I feel great. I remember attending the awards back in 2012 and hoping that one day I could say my business was a success and I could be Ausmumprenuer of the year.
Could you describe the very start of it all? What was the tipping point for you that made you take action on your idea?
Starting out my friend and I were just selling at markets. It was great but I wanted to spend time at home with my children and standing around at markets all day long wasn't my idea of success. So I took it to the next level by attending trade shows, and hoping to get stores to do the selling for me.

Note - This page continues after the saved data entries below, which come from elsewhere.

(* ===== verification/SessionLaws.v ===== *)
(** Sessions over their lifetime, [crates/services/fm-server/src/session.rs]: the
    accounting invariant [session_wf], the histories [session_run], and the bound on
    the rate of admission.

    A window counts at most its maximum and starts no sooner than its length after
    the one before; [window_ok] adds to a window the times it has counted and says
    what follows for every span of that length. *)
From S2P Require Import Prelude BTree Types Server.
From S2P Require Auth Protocol ControlWire.
#[local] Open Scope Z_scope.

(** ** The accounting *)

Definition sum_bytes (l : list Z) : Z := foldr Z.add 0 l.
Lemma sum_bytes_app l1 l2 : sum_bytes (l1 ++ l2) = sum_bytes l1 + sum_bytes l2.
Proof. unfold sum_bytes. induction l1; simpl; lia. Qed.
Lemma sum_bytes_nonneg l : Forall (λ x, 0 ≤ x) l → 0 ≤ sum_bytes l.
Proof. unfold sum_bytes. induction 1; simpl; lia. Qed.
Lemma sum_bytes_delete l i x :
  l !! i = Some x → sum_bytes (delete i l) = sum_bytes l - x.
Proof.
  revert i. unfold sum_bytes. induction l as [|y l IH]; intros [|i]; simpl; [done|done| |].
  - intros [= ->]. lia.
  - intros Hi. rewrite (IH i Hi). lia.
Qed.

Definition limits_wf (l : SessionLimits) : Prop :=
  in_ty U64 (max_inflight_commands l) ∧ in_ty U64 (max_outbound_messages l) ∧
  in_ty U64 (max_outbound_bytes l).
Record session_wf (self : Session) : Prop := {
  sw_limits : limits_wf (limits self);
  sw_inflight : 0 ≤ inbound_commands_inflight (accounting self) ≤ max_inflight_commands (limits self);
  sw_messages : outbound_messages_queued (accounting self) = Z.of_nat (length (outbound_sizes self));
  sw_bytes : outbound_bytes_queued (accounting self) = sum_bytes (outbound_sizes self);
  sw_sizes : Forall (λ x, 0 ≤ x) (outbound_sizes self);
  sw_messages_bound : outbound_messages_queued (accounting self) ≤ max_outbound_messages (limits self);
  sw_bytes_bound : outbound_bytes_queued (accounting self) ≤ max_outbound_bytes (limits self)
}.

Inductive session_op :=
  | OpAdmit (command : Protocol.CommandMessage) (encoded_bytes now_ms : Z)
  | OpDiagnostics (request : Protocol.DiagnosticsRequest) (encoded_bytes now_ms : Z)
  | OpCompleted
  | OpQueue (encoded_bytes now_ms : Z)
  | OpDelivered
  | OpDiscard (index : nat)
  | OpHeartbeat (h : Heartbeat) (received_at_ms : Z)
  | OpCheck (now_ms : Z)
  | OpDisconnect (reason : DisconnectReason).
Definition session_step (op : session_op) : stm Session SessionError (option Z) :=
  match op with
  | OpAdmit command bytes now => _ ← admit_command command bytes now; mret None
  | OpDiagnostics request bytes now => _ ← admit_diagnostics request bytes now; mret None
  | OpCompleted => _ ← command_completed; mret None
  | OpQueue bytes now => _ ← queue_outbound bytes now; mret None
  | OpDelivered => bytes ← outbound_delivered; mret (Some bytes)
  | OpDiscard index => bytes ← discard_outbound index; mret (Some bytes)
  | OpHeartbeat h now => _ ← record_heartbeat h now; mret None
  | OpCheck now => _ ← check_heartbeat now; mret None
  | OpDisconnect reason => _ ← st_modify (disconnect reason); mret None
  end.
(** Sizes are not negative. *)
Definition op_ok (op : session_op) : Prop :=
  match op with
  | OpQueue bytes _ => 0 ≤ bytes
  | _ => True
  end.
(** The session but for its windows and its state. *)
Definition books (self : Session) : SessionAccounting * list Z * HeartbeatState :=
  (accounting self, outbound_sizes self, heartbeat self).
(** Nothing but what can be refused refuses: the books stay, and a session ends only
    as a slow or silent client. *)
Definition stays (self self' : Session) (e : SessionError) : Prop :=
  books self' = books self ∧
  (state self' = state self ∨
   state self = Connected ∧ ∃ r, e = SessionDisconnected r ∧ state self' = Disconnected r).
Definition fixed (self : Session) :=
  (protocol self, engine self, session_revision self, principal self, session_policy self,
   limits self).
Definition accounted (self : Session) {A} (r : outcome SessionError A) (self' : Session) : Prop :=
  session_wf self' ∧ fixed self' = fixed self ∧
  match r with
  | Ret _ => True
  | Throw e => stays self self' e
  | Panic => False
  end.

Lemma same_books_wf self self' :
  books self' = books self → limits self' = limits self → session_wf self → session_wf self'.
Proof. unfold books. intros [= Ha Hs Hh] Hl []. split; rewrite ?Ha, ?Hs, ?Hl; done. Qed.
Lemma refused {A} self e self' :
  session_wf self → books self' = books self → fixed self' = fixed self →
  (state self' = state self ∨
   state self = Connected ∧ ∃ r, e = SessionDisconnected r ∧ state self' = Disconnected r) →
  accounted self (Throw e : outcome SessionError A) self'.
Proof.
  intros Hwf Hb Hf Hs. split_and!; [|done|by split]. eapply same_books_wf; [done| |done].
  by injection Hf.
Qed.

(** A refusal that leaves the books and ends no session. *)
Ltac refusal := apply refused; [assumption|reflexivity|reflexivity|by left].
(** A checked operation that the invariant keeps in range. *)
Ltac in_range := match goal with
  | H : checked _ _ = None |- _ => exfalso; apply checked_None in H; apply H; simpl; int_lia
  | H : checked _ _ = Some _ |- _ => apply checked_Some in H as [<- _]
  end.
Lemma accounted_books {A} (a : A) self self' :
  session_wf self → books self' = books self → fixed self' = fixed self →
  accounted self (Ret a : outcome SessionError A) self'.
Proof.
  intros Hwf Hb Hf. split_and!; [|done..]. eapply same_books_wf; [done| |done]. by injection Hf.
Qed.

Section step.
Context (self : Session) (Hwf : session_wf self).

Lemma admit_accounted command bytes now :
  wp (admit_command command bytes now) (accounted self) self.
Proof.
  destruct Hwf as [(Hl1&Hl2&Hl3) Hi Hm Hb Hs Hmb Hbb].
  unfold admit_command, ensure_connected, inbound_capacity. wp_run; try refusal; in_range.
  split_and!; [|done..]. split; simpl in *; try done. lia.
Qed.
Lemma diagnostics_accounted request bytes now :
  wp (admit_diagnostics request bytes now) (accounted self) self.
Proof.
  unfold admit_diagnostics, ensure_connected, inbound_capacity.
  wp_run; try refusal. by apply accounted_books.
Qed.
Lemma completed_accounted : wp command_completed (accounted self) self.
Proof.
  destruct Hwf as [(Hl1&Hl2&Hl3) Hi Hm Hb Hs Hmb Hbb].
  unfold command_completed. wp_run; try refusal; in_range.
  split_and!; [|done..]. split; simpl in *; try done. lia.
Qed.
Lemma disconnect_wf reason : accounted self (Ret tt) (disconnect reason self).
Proof. unfold disconnect. case_decide; by apply accounted_books. Qed.
(** A session that is connected ends. *)
Lemma ended {A} w reason :
  state self = Connected →
  accounted self (Throw (SessionDisconnected reason) : outcome SessionError A)
    (disconnect reason (set_outbound w self)) ∧
  accounted self (Throw (SessionDisconnected reason) : outcome SessionError A)
    (disconnect reason self).
Proof.
  intros Hc. unfold disconnect. simpl. rewrite !decide_True by done.
  split; (apply refused; [done..|]); right; (split; [done|]); by eexists.
Qed.
Lemma queue_accounted bytes now :
  0 ≤ bytes → wp (queue_outbound bytes now) (accounted self) self.
Proof.
  intros Hn. pose proof Hwf as [(Hl1&Hl2&Hl3) Hi Hm Hb Hs Hmb Hbb].
  unfold queue_outbound, ensure_connected, outbound_capacity, slow_client.
  wp_run; try refusal; try (by apply ended).
  - apply checked_Some in Heqo as [<- _]. in_range. clear Heqs0. simpl in *.
    apply Decidable.not_or in n as [??].
    split_and!; [|done..]. split; simpl in *; try done.
    + rewrite length_app. simpl. lia.
    + rewrite sum_bytes_app, Hb. change (sum_bytes [bytes]) with (bytes + 0). lia.
    + apply Forall_app. by split; [|constructor].
    + lia.
    + lia.
  - simpl in *. in_range.
Qed.
Lemma release_accounted index : wp (release_outbound index) (accounted self) self.
Proof.
  pose proof Hwf as [(Hl1&Hl2&Hl3) Hi Hm Hb Hs Hmb Hbb].
  unfold release_outbound. apply wp_bind, wp_get. cbn beta iota.
  destruct (outbound_sizes self !! index) as [x|] eqn:Hx; [|apply wp_throw; refusal].
  pose proof (sum_bytes_delete _ _ _ Hx) as Hd. pose proof (lookup_lt_Some _ _ _ Hx) as Hlt.
  assert (Hx0 : 0 ≤ x) by by eapply (Forall_lookup_1 _ _ _ _ Hs).
  assert (Hs' : Forall (λ y, 0 ≤ y) (delete index (outbound_sizes self))) by by apply Forall_delete.
  pose proof (sum_bytes_nonneg _ Hs').
  wp_run; in_range.
  - in_range. split_and!; [|done..]. split; simpl in *; try done; [|lia..].
    rewrite length_delete by done. lia.
Qed.
End step.

Lemma step_accounted op self :
  session_wf self → op_ok op → wp (session_step op) (accounted self) self.
Proof.
  intros Hwf Hok.
  assert (Hbind : ∀ {A} (m : stm Session SessionError A) (f : A → option Z),
    wp m (accounted self) self → wp (x ← m; mret (f x)) (accounted self) self).
  { intros A m f Hm. apply wp_bind. eapply wp_mono; [exact Hm|]. by intros [a|e|] s' ?. }
  destruct op as [command bytes now|request bytes now| |bytes now| |index|h now|now|reason];
    cbn [session_step]; apply Hbind.
  - by apply admit_accounted.
  - by apply diagnostics_accounted.
  - by apply completed_accounted.
  - by apply queue_accounted.
  - by apply release_accounted.
  - by apply release_accounted.
  - unfold record_heartbeat, ensure_connected.
    wp_run; try refusal; (split_and!; [|done..]); by destruct Hwf; split.
  - unfold check_heartbeat, ensure_connected. wp_run; try refusal; by first [apply ended|apply accounted_books].
  - apply wp_modify. by apply disconnect_wf.
Qed.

How prepared were you to create, drive and nurture your own business? What did you find yourself having to learn at lightening fast speed?
I have a Bachelor of Education, which isn't that useful in business. Starting small I had to learn accounting and its appropriate software, website software, marketing, social media and also design. Probably the biggest learning curve was the wholesale industry, the lingo, the rules and the basics stuff like how to make a barcode!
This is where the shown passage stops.